Wirtschaftsminister Gabriel stellte den Sinn dieser Überlegungen generell in Frage: "Es ist schon absurd darüber nachzudenken, wie man eine der ältesten Technologien, die wir zur Energieerzeugung in Europa nutzen, erneut mit Subventionen ausstatten will", sagte er. Europa müsse nachhaltige Energien fördern, nicht solche, "bei denen die nachfolgende Generation wieder mit hunderten und tausenden Tonnen von Atommüll belastet wird".
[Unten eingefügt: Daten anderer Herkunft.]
(** ** Properties *)

(** C1: end to end, with nothing assumed but the program at both ends. In every state the
    composed system can reach, whatever the interleaving of the clients' callers and
    goroutines, of the broker's goroutines and of the network (any chunks, read errors,
    failed writes, lost connections and reconnections): the deliveries that the callback
    of a subscription has seen, followed by those in its queue, come from [PUB] frames that
    clients have written, with the same subject and data; all match the subscription's
    pattern; no publication comes twice; and those published on one connection come in the
    order of publication. *)
Theorem subscription_receives {R} `{SubscriptionStoreLaws R} (N : Network R) k st id sub :
  net_reachable N → procs N !! k = Some st → subs (client st) !! id = Some sub →
  ∃ ts : list tag,
    Forall2 (published N) ts (handled sub ++ msgChan sub) ∧
    Forall (λ d, matchSubject (subject sub) (msgSubject d) = true) (handled sub ++ msgChan sub) ∧
    NoDup ts ∧ StronglySorted before ts.
Proof.
  intros [G HN]%net_reachable_inv Hk Hs. destruct (ni_histories G N HN k st id sub Hk Hs) as [Hsub Hm].
  destruct (ni_procs G N HN k st Hk) as (_ & s & x & Hks & _).
  pose proof (StronglySorted_app_1_l _ _ _ (ni_order G N HN k s Hks)) as Hsort.
  pose proof (ni_inbox G N HN k) as Hor. fold (history sub). apply sublist_fmap_inv in Hsub as (es & Ees & Hes).
  assert (StronglySorted before es.*1) as Hes1 by (eapply StronglySorted_sublist; [by rewrite Hes|done]).
  exists es.*1. rewrite <-Ees. split_and!; [|by rewrite Ees| |done].
  - apply Forall2_fmap_l, Forall2_fmap_r. apply Forall_Forall2_diag.
    eapply Forall_impl; [by eapply Forall_sublist|]. by intros e [].
  - clear -Hes1. induction es.*1 as [|t ts IH]; [constructor|]. apply StronglySorted_cons in Hes1 as [Ht Hts].
    constructor; [|auto]. intros Hin. eapply Forall_forall in Hin; [|exact Ht]. cbn in Hin. specialize (Hin eq_refl). lia.
Qed.

Definition final_network : Network Router := default new_network delivered_network.
Definition final_client : system := default initial_system (procs final_network !! 0%nat).
Definition final_sub : Subscription := default (mkSub [] false [] 0 false [] 0 0 false) (subs (client final_client) !! 0%nat).

Lemma final_reachable : net_reachable final_network.
Proof.
  assert (delivered_network = Some final_network) as E by (by vm_compute).
  eapply perform_all_reachable; [apply rtc_refl|exact E].
Qed.

Lemma subscription_receives_witness :
  ∃ ts, Forall2 (published final_network) ts [mkDelivery (str "a.b") (str "hi"); mkDelivery (str "a.c") (str "ho")] ∧
    NoDup ts ∧ StronglySorted before ts.
Proof.
  destruct (subscription_receives final_network 0 final_client 0 final_sub) as (ts & H1 & _ & H2 & H3).
  - apply final_reachable.
  - by vm_compute.
  - by vm_compute.
  - exists ts. split; [|split; [exact H2|exact H3]]. exact H1.
Defined.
Ähnlich äußerte sich Umweltministerin Hendricks: "Zu glauben, man könne mit noch mehr Atomkraft das Klima retten, ist ein Irrtum", erklärte sie. "Klimaschutz braucht die Wende zu erneuerbaren Energien, kein Festhalten an einer veralteten und zudem kostspieligen Technologie."

Deutschland will 2022 ganz aussteigen

Die deutschen Grünen zeigten sich empört. Ex-Umweltminister Jürgen Trittin bezeichnete die Brüsseler Überlegungen als "Blödsinn unfassbaren Ausmaßes". Deutschland müsse diese "Geisterfahrt" stoppen, sagte er der "Neuen Osnabrücker Zeitung" (Mittwochsausgabe). Grünen-Fraktionschef Anton Hofreiter sprach von einer "Rolle rückwärts".

Der CDU-Europaabgeordnete Herbert Reul schlug einen anderen Ton an. "Die Aufregung ist verlogen und unehrlich", sagte er den Zeitungen des Redaktionsnetzwerks Deutschland (Mittwochsausgaben). Kernenergie sei weder verboten, noch könne die EU-Kommission den Mitgliedsstaaten die Formen der Stromgewinnung vorschreiben.

In der EU gibt es derzeit 131 Atomkraftwerke in 14 Mitgliedstaaten, sie haben eine Kapazität von rund 121 Gigawatt. Derzeit sind in 14 Ländern neue Atomkraftwerke in Planung. Über Ausbau oder Ausstieg aus der Atomkraft entscheiden die nationalen Regierungen.

Vor fünf Jahren hatte ein Tsunami das japanische Atomkraftwerk Fukushima zerstört. Als Konsequenz daraus beschlossen Bundesregierung und Bundestag in Deutschland den Ausstieg aus der Nutzung der Atomkraft für die Stromerzeugung bis Ende 2022.